Benefits of Rosemary & Constituents
(Carnosic Acid, Rosemarinic Acid, Caffeic Acid)
• Antioxidant
– Anti-aging
• Cancer preventive
• Anti-inflammatory
– Cardiovascular disease
• Enhances detoxification of
– Endogenous estrogens & xenoestrogens
• Neuro-protectant against
– Strokes
– Alzheimer
– Lou Gehrig’s disease
Rosemary has a very old reputation for improving memory, and has been used as a symbol for remembrance (during weddings, war commemorations and funerals) in Europe and Australia In Shakespeare’s Hamlet, Ophelia says, “There’s rosemary, that’s for remembrance.” From: http://en.wikipedia.org/wiki/Rosemary
I personally like to add lots of rosemary leaves to my chicken or veggie stock, add rosemary sprigs to the pan when roasting veggies such as potatoes, carrots, celery, onions, parsnips, turnips, etc.

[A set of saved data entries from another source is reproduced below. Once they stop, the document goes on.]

(** * Further properties of the handlers *)

(** ** The window of a ride *)

(** X1.  For valid times, a window that is returned starts at the ride's
    start instant and ends no earlier and at most one day later; it ends
    at its start exactly when there is no end time; an end time equal to
    the start time gives a window of a full day. *)
Theorem get_ride_datetime_bounds (d : Py.date) (s : Py.time) (oe : option Py.time)
    (ride_dt_start ride_dt_end : Py.datetime) :
  Py.valid_time s →
  (∀ e, oe = Some e → Py.valid_time e) →
  get_ride_datetime d s oe = Some (ride_dt_start, ride_dt_end) →
  ride_dt_start = Py.combine d s
  ∧ ride_dt_start <= ride_dt_end <= ride_dt_start + Py.us_per_day
  ∧ (ride_dt_end = ride_dt_start ↔ oe = None)
  ∧ (oe = Some s → ride_dt_end = ride_dt_start + Py.us_per_day).
Proof.
  intros Hs He. unfold get_ride_datetime. cbv zeta.
  destruct oe as [e|].
  - specialize (He e eq_refl).
    rewrite bool_decide_eq_true_2 by eauto. cbn [andb]. unfold Py.le.
    unfold Py.valid_time, Py.us_per_day in *.
    destruct (Py.combine d e <=? Py.combine d s) eqn:Hle.
    + apply Z.leb_le in Hle. unfold Py.add_days. cbv zeta.
      case_match; [|intros [=]]. cbn. intros [= <- <-].
      unfold Py.combine, Py.us_per_day in *.
      split; [done|]. split; [lia|]. split; [split; [lia|done]|].
      intros [= ->]. lia.
    + apply Z.leb_gt in Hle. intros [= <- <-].
      unfold Py.combine, Py.us_per_day in *.
      split; [done|]. split; [lia|]. split; [split; [lia|done]|].
      intros [= ->]. lia.
  - rewrite bool_decide_eq_false_2 by (by intros [? ?]). cbn [andb].
    intros [= <- <-]. unfold Py.us_per_day. split; [done|]. split; [lia|].
    split; [done|]. intros [=].
Qed.

Lemma get_ride_datetime_bounds_witness :
  Py.combine 739000 (Py.hm 23 0) <= Py.combine 739001 (Py.hm 1 0)
    <= Py.combine 739000 (Py.hm 23 0) + Py.us_per_day.
Proof.
  refine (proj1 (proj2 (get_ride_datetime_bounds 739000 (Py.hm 23 0) (Some (Py.hm 1 0))
                          (Py.combine 739000 (Py.hm 23 0))
                          (Py.combine 739001 (Py.hm 1 0)) _ _ _))).
  - vm_compute. split; [discriminate|reflexivity].
  - intros e [= <-]. vm_compute. split; [discriminate|reflexivity].
  - vm_compute. reflexivity.
Defined.

(** ** A reservation served alone *)

(** X2.  Served alone, [book_ride] answers "Ride booked successfully!"
    exactly when the caller is a passenger whose user row exists, the ride
    exists, its gender preference is "Any" or the passenger's gender, its
    window is defined and has not ended, the passenger holds no booking on
    it and it has a seat. *)
Theorem book_ride_Booked_iff (s : Session) (ride_id : Z) (now : Py.datetime) (db : DB) :
  pc (book_ride s ride_id now db).2 = Return Booked
  ↔ ∃ passenger ride ride_dt_start ride_dt_end,
      sess_is_rider s = false
      ∧ users db !! sess_user_id s = Some passenger
      ∧ bike_rides db !! ride_id = Some ride
      ∧ (rider_gender_preference ride = "Any"
         ∨ gender passenger = rider_gender_preference ride)
      ∧ get_ride_datetime (ride_date ride) (ride_time ride) (ride_end_time ride)
          = Some (ride_dt_start, ride_dt_end)
      ∧ now <= ride_dt_end
      ∧ (mkBooking ride_id (sess_user_id s) ∉ bookings db)
      ∧ 0 < seats_available ride.
Proof.
  assert (Hpref : ∀ passenger ride,
    negb (String.eqb (rider_gender_preference ride) "Any")
    && negb (String.eqb (gender passenger) (rider_gender_preference ride)) = false
    ↔ rider_gender_preference ride = "Any"
      ∨ gender passenger = rider_gender_preference ride).
  { intros p ride. rewrite andb_false_iff, !negb_false_iff, !String.eqb_eq. done. }
  split.
  - intros Hb. destruct (book_ride_Booked_inv _ _ _ _ Hb)
      as (p & ride & st & e & Hr & Hu & Hride & Hg & Hwin & Hdone & Hnb & Hseats & _).
    exists p, ride, st, e. apply Hpref in Hg.
    apply Z.ltb_ge in Hdone. apply bool_decide_eq_false in Hnb. done.
  - intros (p & ride & st & e & Hr & Hu & Hride & Hg & Hwin & Hdone & Hnb & Hseats).
    rewrite book_ride_alone. cbv zeta. rewrite Hr, Hu, Hride.
    apply Hpref in Hg. rewrite Hg, Hwin.
    unfold completed_at, Py.lt. replace (e <? now) with false
      by (symmetry; by apply Z.ltb_ge).
    unfold has_booking. rewrite bool_decide_eq_false_2 by done.
    replace (seats_available ride <=? 0) with false by (symmetry; apply Z.leb_gt; lia).
    done.
Qed.

(** X3.  Served alone, [book_ride] never retries: it never sleeps, never
    answers the high-contention or the concurrent-updates message, and it
    leaves the store exactly as it found it unless it answers "Ride booked
    successfully!"; it notifies the ride's owner and mails the passenger
    exactly in that case. *)
Theorem book_ride_alone_no_retry (s : Session) (ride_id : Z) (now : Py.datetime) (db : DB) :
  let r := book_ride s ride_id now db in
  (∀ ms, Sleep ms ∉ effects r.2)
  ∧ pc r.2 ≠ Return HighContention
  ∧ pc r.2 ≠ Return (dashboard
       "Could not complete booking due to concurrent updates. Please try again."
       "error")
  ∧ (pc r.2 ≠ Return Booked → r.1 = db ∧ effects r.2 = [])
  ∧ (pc r.2 = Return Booked →
       ∃ passenger ride,
         users db !! sess_user_id s = Some passenger
         ∧ bike_rides db !! ride_id = Some ride
         ∧ effects r.2 = [Notify (rider_id ride) (booked_message (request s ride_id) ride);
                          Email (email passenger) "Booking Confirmed - BikePool"]).
Proof.
  cbv zeta. rewrite book_ride_alone. cbv zeta.
  repeat case_match; cbn [fst snd pc effects goto perform request app].
  all: split; [intros ms Hin;
               repeat (apply elem_of_cons in Hin as [Hin|Hin]; [discriminate Hin|]);
               by apply elem_of_nil in Hin|].
  all: split; [discriminate|]; split; [discriminate|].
  all: split; [try done; intros Hne; by destruct Hne|].
  all: try discriminate.
  intros _. by eexists _, _.
Qed.

Lemma book_ride_Booked_iff_witness :
  pc (book_ride Sample.asha_session 5 Sample.during Sample.db0).2 = Return Booked.
Proof.
  apply (proj2 (book_ride_Booked_iff Sample.asha_session 5 Sample.during Sample.db0)).
  exists Sample.asha, Sample.night_ride, (Py.combine 739000 (Py.hm 23 0)),
         (Py.combine 739001 (Py.hm 1 0)).
  split; [reflexivity|]. split; [reflexivity|]. split; [reflexivity|].
  split; [by left|]. split; [vm_compute; reflexivity|].
  split; [vm_compute; discriminate|]. split; [apply not_elem_of_nil|].
  vm_compute. reflexivity.
Defined.

(** ** A reservation among others *)


Lemma holds_a_seat_step (now : Py.datetime) (store_ok : bool) (db : DB) (t : Thread) :
  holds_a_seat t → holds_a_seat (book_ride_step now store_ok db t).2.
Proof.
  intros Hseat. unfold holds_a_seat in Hseat.
  destruct (pc t) as [|p a|p a ride|p a ride|p a|reply] eqn:Hpc;
    step_cases Hpc; unfold holds_a_seat; cbn [pc goto perform]; try done.
  - match goal with H : (_ <=? 0) = false |- _ => apply Z.leb_gt in H end. lia.
  - by rewrite Hpc.
Qed.




(** Every state a request can reach is reached along some list of
    stores. *)
Lemma thread_reach_run_env (s : Session) (ride_id : Z) (t : Thread) :
  thread_reach s ride_id t → ∃ env, t = run_env env (request s ride_id).
Proof.
  induction 1 as [|t now ok db _ [env ->]]; [by exists []|].
  exists (env ++ [(now, ok, db)]). by rewrite run_env_snoc.
Qed.



(** The sample request, run: one sleep of 80 ms, then the notification of
    the owner and the mail to asha. *)
Example retried_outcome :
  effects (run_env Sample2.retried (request Sample.asha_session 5))
  = [Sleep 80; Notify 1 "🎉 asha booked a seat on your ride to Lonavala!";
     Email "asha@example.org" "Booking Confirmed - BikePool"].
Proof. vm_compute. reflexivity. Qed.

(** X5.  Whatever the store holds when a [book_ride] request takes a step
    (rows changed by other requests, by cancellations or by hand), the
    request changes at most the row of its own ride and the seat count it
    writes is never negative; it never changes the user table and adds at
    most its own booking. *)
Theorem book_ride_writes_no_negative_seats (s : Session) (ride_id : Z) (t : Thread)
    (now : Py.datetime) (store_ok : bool) (db : DB) :
  thread_reach s ride_id t →
  let db' := (book_ride_step now store_ok db t).1 in
  users db' = users db
  ∧ (bookings db' = bookings db
     ∨ bookings db' = bookings db ++ [mkBooking ride_id (sess_user_id s)])
  ∧ (∀ r, r ≠ ride_id → bike_rides db' !! r = bike_rides db !! r)
  ∧ (∀ row', bike_rides db' !! ride_id = Some row' →
       bike_rides db !! ride_id = Some row' ∨ 0 <= seats_available row').
Proof.
  intros Hreach. cbv zeta.
  assert (Hinv : holds_a_seat t ∧ session t = s ∧ target t = ride_id).
  { induction Hreach as [|t now' ok' db' Hreach IH]; [done|].
    destruct IH as (Hseat & Hs & Ht). split; [by apply holds_a_seat_step|].
    unfold book_ride_step. repeat case_match; done. }
  destruct Hinv as (Hseat & <- & <-).
  destruct (book_ride_step_cases now store_ok db t)
    as [(-> & _)|(p & a & ride & row & Hpc & _ & Hrow & Hguard & _ & -> & _)].
  - repeat split; try done; by left.
  - cbn [users bookings bike_rides]. unfold holds_a_seat in Hseat. rewrite Hpc in Hseat.
    split; [done|]. split; [by right|]. split.
    + intros r Hr. by rewrite lookup_insert_ne.
    + intros row'. rewrite lookup_insert_eq. intros [= <-]. right. simpl. lia.
Qed.

Lemma book_ride_writes_no_negative_seats_witness :
  bike_rides (Sample.busy 1) !! 5 = Some (set_seats_version Sample.night_ride 0 2)
  ∨ 0 <= seats_available (set_seats_version Sample.night_ride 0 2).
Proof.
  refine (proj2 (proj2 (proj2 (book_ride_writes_no_negative_seats Sample.asha_session 5
                   (run_env (take 3 Sample.contended) (request Sample.asha_session 5))
                   Sample.during true (Sample.busy 1) _)))
            (set_seats_version Sample.night_ride 0 2) _).
  - apply run_env_reach.
  - vm_compute. reflexivity.
Defined.

(** ** What each handler does to the store *)

Lemma book_ride_store (s : Session) (ride_id : Z) (now : Py.datetime) (db : DB) :
  (book_ride s ride_id now db).1 = db
  ∨ ∃ ride,
      bike_rides db !! ride_id = Some ride
      ∧ 0 < seats_available ride
      ∧ (mkBooking ride_id (sess_user_id s) ∉ bookings db)
      ∧ (book_ride s ride_id now db).1
          = mkDB (users db)
                 (<[ride_id := set_seats_version ride (seats_available ride - 1)
                                 (version ride + 1)]> (bike_rides db))
                 (bookings db ++ [mkBooking ride_id (sess_user_id s)]).
Proof.
  rewrite book_ride_alone. cbv zeta.
  repeat case_match; cbn [fst]; try (by left).
  right. eexists. split; [done|].
  match goal with H : (_ <=? 0) = false |- _ => apply Z.leb_gt in H end.
  match goal with H : has_booking _ _ _ = false |- _ => apply bool_decide_eq_false in H end.
  split; [lia|]. done.
Qed.

Lemma cancel_booking_store (s : Session) (ride_id : Z) (now : Py.datetime)
    (store_ok : bool) (db : DB) :
  (cancel_booking s ride_id now store_ok db).1.1 = db
  ∨ ∃ ride,
      bike_rides db !! ride_id = Some ride
      ∧ (mkBooking ride_id (sess_user_id s) ∈ bookings db)
      ∧ (cancel_booking s ride_id now store_ok db).1.1
          = mkDB (users db)
                 (<[ride_id := set_seats_version ride (seats_available ride + 1)
                                 (version ride + 1)]> (bike_rides db))
                 (delete_row (mkBooking ride_id (sess_user_id s)) (bookings db)).
Proof.
  rewrite !cancel_booking_alone.
  repeat case_match; cbn [fst]; try (by left).
  right. eexists. split; [done|].
  match goal with H : has_booking _ _ _ = true |- _ => apply bool_decide_eq_true in H end.
  done.
Qed.

Lemma delete_ride_store (s : Session) (ride_id : Z) (form_valid : bool)
    (now : Py.datetime) (store_ok : bool) (db : DB) :
  (delete_ride s ride_id form_valid now store_ok db).1.1 = db
  ∨ (delete_ride s ride_id form_valid now store_ok db).1.1
      = mkDB (users db) (delete ride_id (bike_rides db)) (cascade ride_id (bookings db)).
Proof. unfold delete_ride. repeat case_match; cbn [fst]; auto. Qed.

Quickly rinse rosemary under cool running water and pat dry. Most recipes call for rosemary leaves, which can be easily removed from the stem. Alternatively, you can add the whole sprig to season soups, stews and meat dishes, then simply remove it before serving. A few quick serving ideas:

Add fresh rosemary to omelets and frittatas.

Rosemary is a wonderful herb for seasoning chicken and lamb dishes.

Add rosemary to tomato sauces and soups.

Purée fresh rosemary leaves with olive oil and use as a dipping sauce for bread.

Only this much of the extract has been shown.